Pakistan’s long-term debt increases by 23 per cent as total liabilities cross Rs73 trillion 

debt
Share this article

The central government’s debt reached a total of Rs73.04 trillion by February 2025, marking a 12.69 per cent rise from Rs64.81 trillion in the previous year, as per figures from the State Bank of Pakistan (SBP). This increase is attributed to borrowing to manage the fiscal deficit. 

On a month-to-month basis, the debt saw a 1.26 per cent rise from January’s Rs72.12 trillion. 

A significant portion of the debt, Rs51.02 trillion, was domestic. Of this, Rs42.72 trillion came from long-term borrowing, while Rs8.23 trillion was short-term. Additionally, Rs70.14 billion came through Naya Pakistan Certificates, a specialised investment programme. 

Domestic debt grew by 19.56 per cent compared to February 2024. Breaking it down further, long-term debt surged by 23.39 per cent to Rs42.72 trillion, while short-term borrowing saw a more modest increase of 3.48 per cent. 

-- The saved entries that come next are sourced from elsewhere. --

(* ===== verification/Dispatch.v ===== *)
(** * Dispatch of an operation to a synthetic descriptor: the macros of synth.h and the shims of
    read.c

    A synthetic descriptor is an O_PATH descriptor, on which the kernel fails every I/O call with a
    known errno, the canary. The shim makes the call, and only when it failed that way looks the
    descriptor up. *)

From stdpp Require Import gmap.
From S2P Require Import Prelude Kernel State Tunables Override Walk FdKernel Synth SynthFrames SynthFacts.

Open Scope Z_scope.

Section dispatch.
Context {W : Type} `{!Kernel W, !Handlers W}.
Local Abbreviation M := (prog (st W)).

(** [SYNTH_DISPATCH (call, fd, ...)]: [Some r] when the macro returns [r] from the shim, [None]
    when it falls through. [op] selects the handler with its arguments, [next] is the next symbol
    with all arguments but the descriptor. *)
Definition SYNTH_DISPATCH {A} (op : synth_ops W → option (nat → M A)) (next : Z → M A) (fd : Z) :
    M (option A) :=
  let* saved := get_errno in
  autopin fd (λ e,
    match e with
    | None => set_errno saved ;;* ret None
    | Some i =>
        let* o := entry_ops i in
        match op o with
        | Some f => let* r := f i in ret (Some r)
        | None =>
            let* real := match op_passthru o with
                         | Some f => f i SYNTH_OP_IO
                         | None => ret (-1)
                         end in
            if 0 <=? real then let* r := next real in ret (Some r)
            else set_errno saved ;;* ret None
        end
    end).

Definition SYNTH_DISPATCH_EXCL {X} (op : synth_ops W → option (nat → M (option X)))
    (next : Z → M (option X)) (fd : Z) : M (option (option X)) :=
  let* d := SYNTH_DISPATCH op next fd in
  match d with
  | Some r => ret (Some r)
  | None =>
      autopin fd (λ e,
        match e with
        | Some _ => set_errno EOPNOTSUPP ;;* ret (Some None)
        | None => ret None
        end)
  end.

(** [SYNTH_SHIM_E (call, canary, fd, ...)]. *)
Definition SYNTH_SHIM_E {X} (call : string) (canary : Z)
    (op : synth_ops W → option (nat → M (option X))) (next : Z → M (option X)) (fd : Z) :
    M (option X) :=
  let* r := next fd in
  match r with
  | Some _ => ret r
  | None =>
      let* e := get_errno in
      if negb (e =? canary) then ret r
      else
        let* off := wslcompat_passthru call in
        if (off : bool) then ret r
        else
          let* d := SYNTH_DISPATCH op next fd in
          match d with Some r' => ret r' | None => ret r end
  end.

(** ** read.c *)
Definition read (fd : Z) (count : Z) : M (option string) :=
  SYNTH_SHIM_E "read" EBADF (λ o, (λ f i, f i count) <$> op_read o)
    (λ fd, sys (k_read fd count)) fd.

Definition write (fd : Z) (buf : string) : M (option Z) :=
  SYNTH_SHIM_E "write" EBADF (λ o, (λ f i, f i buf) <$> op_write o)
    (λ fd, sys (k_write fd buf)) fd.

Definition lseek (fd : Z) (offset whence : Z) : M (option Z) :=
  SYNTH_SHIM_E "lseek" EBADF (λ o, (λ f i, f i offset whence) <$> op_lseek o)
    (λ fd, sys (k_lseek fd offset whence)) fd.

Definition pread (fd : Z) (count offset : Z) : M (option string) :=
  SYNTH_SHIM_E "pread" EBADF (λ o, (λ f i, f i count offset) <$> op_pread o)
    (λ fd, sys (k_pread fd count offset)) fd.

Definition pwrite (fd : Z) (buf : string) (offset : Z) : M (option Z) :=
  SYNTH_SHIM_E "pwrite" EBADF (λ o, (λ f i, f i buf offset) <$> op_pwrite o)
    (λ fd, sys (k_pwrite fd buf offset)) fd.

Definition readv (fd : Z) (iov : list iovec) : M (option Z) :=
  SYNTH_SHIM_E "readv" EPERM (λ o, (λ f i, f i iov) <$> op_readv o)
    (λ fd, sys (k_readv fd iov)) fd.

Definition writev (fd : Z) (iov : list iovec) : M (option Z) :=
  SYNTH_SHIM_E "writev" EPERM (λ o, (λ f i, f i iov) <$> op_writev o)
    (λ fd, sys (k_writev fd iov)) fd.

Definition preadv (fd : Z) (iov : list iovec) (offset : Z) : M (option Z) :=
  SYNTH_SHIM_E "preadv" EPERM (λ o, (λ f i, f i iov offset) <$> op_preadv o)
    (λ fd, sys (k_preadv fd iov offset)) fd.

Definition pwritev (fd : Z) (iov : list iovec) (offset : Z) : M (option Z) :=
  SYNTH_SHIM_E "pwritev" EPERM (λ o, (λ f i, f i iov offset) <$> op_pwritev o)
    (λ fd, sys (k_pwritev fd iov offset)) fd.

Definition fsync (fd : Z) : M (option Z) :=
  SYNTH_SHIM_E "fsync" EBADF op_fsync
    (λ fd, sys (k_fsync fd)) fd.

Definition fdatasync (fd : Z) : M (option Z) :=
  SYNTH_SHIM_E "fdatasync" EBADF op_fdatasync
    (λ fd, sys (k_fdatasync fd)) fd.

Definition ftruncate (fd : Z) (length : Z) : M (option Z) :=
  SYNTH_SHIM_E "ftruncate" EINVAL (λ o, (λ f i, f i length) <$> op_ftruncate o)
    (λ fd, sys (k_ftruncate fd length)) fd.

Definition fchmod (fd : Z) (mode : Z) : M (option Z) :=
  SYNTH_SHIM_E "fchmod" EBADF (λ o, (λ f i, f i mode) <$> op_fchmod o)
    (λ fd, sys (k_fchmod fd mode)) fd.

Definition fchown (fd : Z) (owner group : Z) : M (option Z) :=
  SYNTH_SHIM_E "fchown" EBADF (λ o, (λ f i, f i owner group) <$> op_fchown o)
    (λ fd, sys (k_fchown fd owner group)) fd.

Definition fallocate (fd : Z) (mode offset len : Z) : M (option Z) :=
  SYNTH_SHIM_E "fallocate" EOPNOTSUPP (λ o, (λ f i, f i mode offset len) <$> op_fallocate o)
    (λ fd, sys (k_fallocate fd mode offset len)) fd.

Definition fgetxattr (fd : Z) (name : string) (size : Z) : M (option string) :=
  SYNTH_SHIM_E "fgetxattr" EBADF (λ o, (λ f i, f i name size) <$> op_fgetxattr o)
    (λ fd, sys (k_fgetxattr fd name size)) fd.

Definition fsetxattr (fd : Z) (name value : string) (flags : Z) : M (option Z) :=
  SYNTH_SHIM_E "fsetxattr" EBADF (λ o, (λ f i, f i name value flags) <$> op_fsetxattr o)
    (λ fd, sys (k_fsetxattr fd name value flags)) fd.

Definition flistxattr (fd : Z) (size : Z) : M (option string) :=
  SYNTH_SHIM_E "flistxattr" EBADF (λ o, (λ f i, f i size) <$> op_flistxattr o)
    (λ fd, sys (k_flistxattr fd size)) fd.

Definition fremovexattr (fd : Z) (name : string) : M (option Z) :=
  SYNTH_SHIM_E "fremovexattr" EBADF (λ o, (λ f i, f i name) <$> op_fremovexattr o)
    (λ fd, sys (k_fremovexattr fd name)) fd.

(** The fortified entry points abort when the caller's buffer is too small. *)
Definition __read_chk (fd nbytes buflen : Z) : M (option string) :=
  if buflen <? nbytes then gone else read fd nbytes.

Definition __pread_chk (fd nbytes offset buflen : Z) : M (option string) :=
  if buflen <? nbytes then gone else pread fd nbytes offset.

(** The large-file names are aliases: one function under two names. *)
Definition lseek64 := lseek.
Definition pread64 := pread.
Definition pwrite64 := pwrite.
Definition preadv64 := preadv.
Definition pwritev64 := pwritev.
Definition ftruncate64 := ftruncate.
Definition fallocate64 := fallocate.
Definition __pread64_chk := __pread_chk.
End dispatch.

(** Every operation of the handlers leaves reference counting alone. *)
Class HandlersIo W `{!Kernel W, !Handlers W} : Prop := {
  read_frame h f i count : op_read (ops_of h) = Some f → within (same cores) (f i count);
  write_frame h f i buf : op_write (ops_of h) = Some f → within (same cores) (f i buf);
  lseek_frame h f i offset whence : op_lseek (ops_of h) = Some f → within (same cores) (f i offset whence);
  pread_frame h f i count offset : op_pread (ops_of h) = Some f → within (same cores) (f i count offset);
  pwrite_frame h f i buf offset : op_pwrite (ops_of h) = Some f → within (same cores) (f i buf offset);
  readv_frame h f i iov : op_readv (ops_of h) = Some f → within (same cores) (f i iov);
  writev_frame h f i iov : op_writev (ops_of h) = Some f → within (same cores) (f i iov);
  preadv_frame h f i iov offset : op_preadv (ops_of h) = Some f → within (same cores) (f i iov offset);
  pwritev_frame h f i iov offset : op_pwritev (ops_of h) = Some f → within (same cores) (f i iov offset);
  fsync_frame h f i : op_fsync (ops_of h) = Some f → within (same cores) (f i);
  fdatasync_frame h f i : op_fdatasync (ops_of h) = Some f → within (same cores) (f i);
  ftruncate_frame h f i length : op_ftruncate (ops_of h) = Some f → within (same cores) (f i length);
  fchmod_frame h f i mode : op_fchmod (ops_of h) = Some f → within (same cores) (f i mode);
  fchown_frame h f i owner group : op_fchown (ops_of h) = Some f → within (same cores) (f i owner group);
  fallocate_frame h f i mode offset len : op_fallocate (ops_of h) = Some f → within (same cores) (f i mode offset len);
  fgetxattr_frame h f i name size : op_fgetxattr (ops_of h) = Some f → within (same cores) (f i name size);
  fsetxattr_frame h f i name value flags : op_fsetxattr (ops_of h) = Some f → within (same cores) (f i name value flags);
  flistxattr_frame h f i size : op_flistxattr (ops_of h) = Some f → within (same cores) (f i size);
  fremovexattr_frame h f i name : op_fremovexattr (ops_of h) = Some f → within (same cores) (f i name);
}.

(** The calls of read.c. *)
Inductive io_call :=
| io_read (fd : Z) (count : Z)
| io_write (fd : Z) (buf : string)
| io_lseek (fd : Z) (offset whence : Z)
| io_pread (fd : Z) (count offset : Z)
| io_pwrite (fd : Z) (buf : string) (offset : Z)
| io_readv (fd : Z) (iov : list iovec)
| io_writev (fd : Z) (iov : list iovec)
| io_preadv (fd : Z) (iov : list iovec) (offset : Z)
| io_pwritev (fd : Z) (iov : list iovec) (offset : Z)
| io_fsync (fd : Z)
| io_fdatasync (fd : Z)
| io_ftruncate (fd : Z) (length : Z)
| io_fchmod (fd : Z) (mode : Z)
| io_fchown (fd : Z) (owner group : Z)
| io_fallocate (fd : Z) (mode offset len : Z)
| io_fgetxattr (fd : Z) (name : string) (size : Z)
| io_fsetxattr (fd : Z) (name value : string) (flags : Z)
| io_flistxattr (fd : Z) (size : Z)
| io_fremovexattr (fd : Z) (name : string).

Section run_io.
Context {W : Type} `{!Kernel W, !Handlers W}.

Pakistan Investment Bonds (PIBs) were the main driver of long-term domestic debt, which stood at Rs32.56 trillion, up 25.07 per cent from the previous year. In contrast, Market Treasury Bills (MTBs) dominated short-term borrowing, reaching Rs8.14 trillion, reflecting a year-on-year increase of 3.36 per cent. 

Interestingly, borrowing via Naya Pakistan Certificates dropped by nearly 29 per cent year-on-year. However, on a monthly comparison, there was a 5.45 per cent increase in February 2025. 

In terms of external debt, long-term foreign loans amounted to Rs21.73 trillion, with an additional Rs288.59 billion in short-term loans.